Obama pledges to halve US deficit by 2013February 24th, 2009 - 1:05 pm ICT by IANS
Washington, Feb 24 (IANS) Blaming exploding healthcare costs for a rising federal deficit, US President Barack Obama has pledged to cut the nation’s $1.3 trillion deficit to half by the end of his first term.
Meeting with the congressional leadership of both parties, as well as a range of business, academic, financial and labour leaders, Obama Monday warned that the US cannot continue its current rate of deficit spending without facing dire economic consequences.
“I refuse to leave our children with a debt they cannot repay,” he said, opening a one-day bipartisan “fiscal responsibility summit” at the White House to discuss ways to restore fiscal stability without deepening the recession.
“We cannot and will not sustain deficits like these without end… We cannot simply spend as we please.”
The US, Obama argued, is already starting to face the consequences of greater deficit spending, noting that roughly one in 10 taxpayer dollars in 2008 went toward paying $250 billion in interest on the national debt.

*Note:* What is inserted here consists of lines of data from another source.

(** What [toISO] returns: [null] or an ISO 8601 text. *)
Definition isoText (o : option string) : Prop :=
  match o with
  | None => True
  | Some s => allChars isoChar s = true
  end.

(** The civil day of lunar day 1, when the anchor of the month is a date. *)
Definition anchorDay (zi : Luxon.ZoneInfo) (cfg : MonthConfig.t) (tz : string) : option Z :=
  Luxon.civilDay (Luxon.fromISO zi (MonthConfig.startDateISO cfg) tz).

(** A text without a digit, such as the empty anchor of a month of
    which only the length was chosen: no ISO 8601 form matches it. *)
Definition digitFree (s : string) : bool :=
  allChars (fun c => match Luxon.digitValue c with Some _ => false | None => true end) s.

(** The weekday codes [weekdayToLuxon] knows. *)
Definition weekdayCodes : list string :=
  ["MON"; "TUE"; "WED"; "THU"; "FRI"; "SAT"; "SUN"].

The president pledged to take the first step toward fiscal responsibility by, among other things, ending “accounting tricks” such as refusing to include money for expenses such as the Iraq war or natural disasters like Hurricane Katrina in the regular budget.
Obama intends to cut the federal deficit in half primarily by spending less on the war in Iraq, raising taxes on those who make more than $250,000 a year and streamlining government, CNN said citing an administration official.
His budget proposal will project that the estimated $1.3 trillion deficit inherited from the Bush administration will be halved to $533 billion by 2013, or from 9.2 percent of the gross domestic product to 3 percent, the official said.
But Obama’s plans to cut the deficit may be complicated by the continuing economic downturn, which threatens to reduce tax revenues, analysts said.
A group of leading economists is now forecasting a far deeper and more painful recession ahead in the first half of the year, with a solid recovery not taking hold until 2010.
The US economy is likely to decline at a five percent rate in the first quarter, even sharper than the 3.8 percent drop recorded in the fourth quarter of last year, according to a survey of 47 top forecasters from the National Association of Business Economics.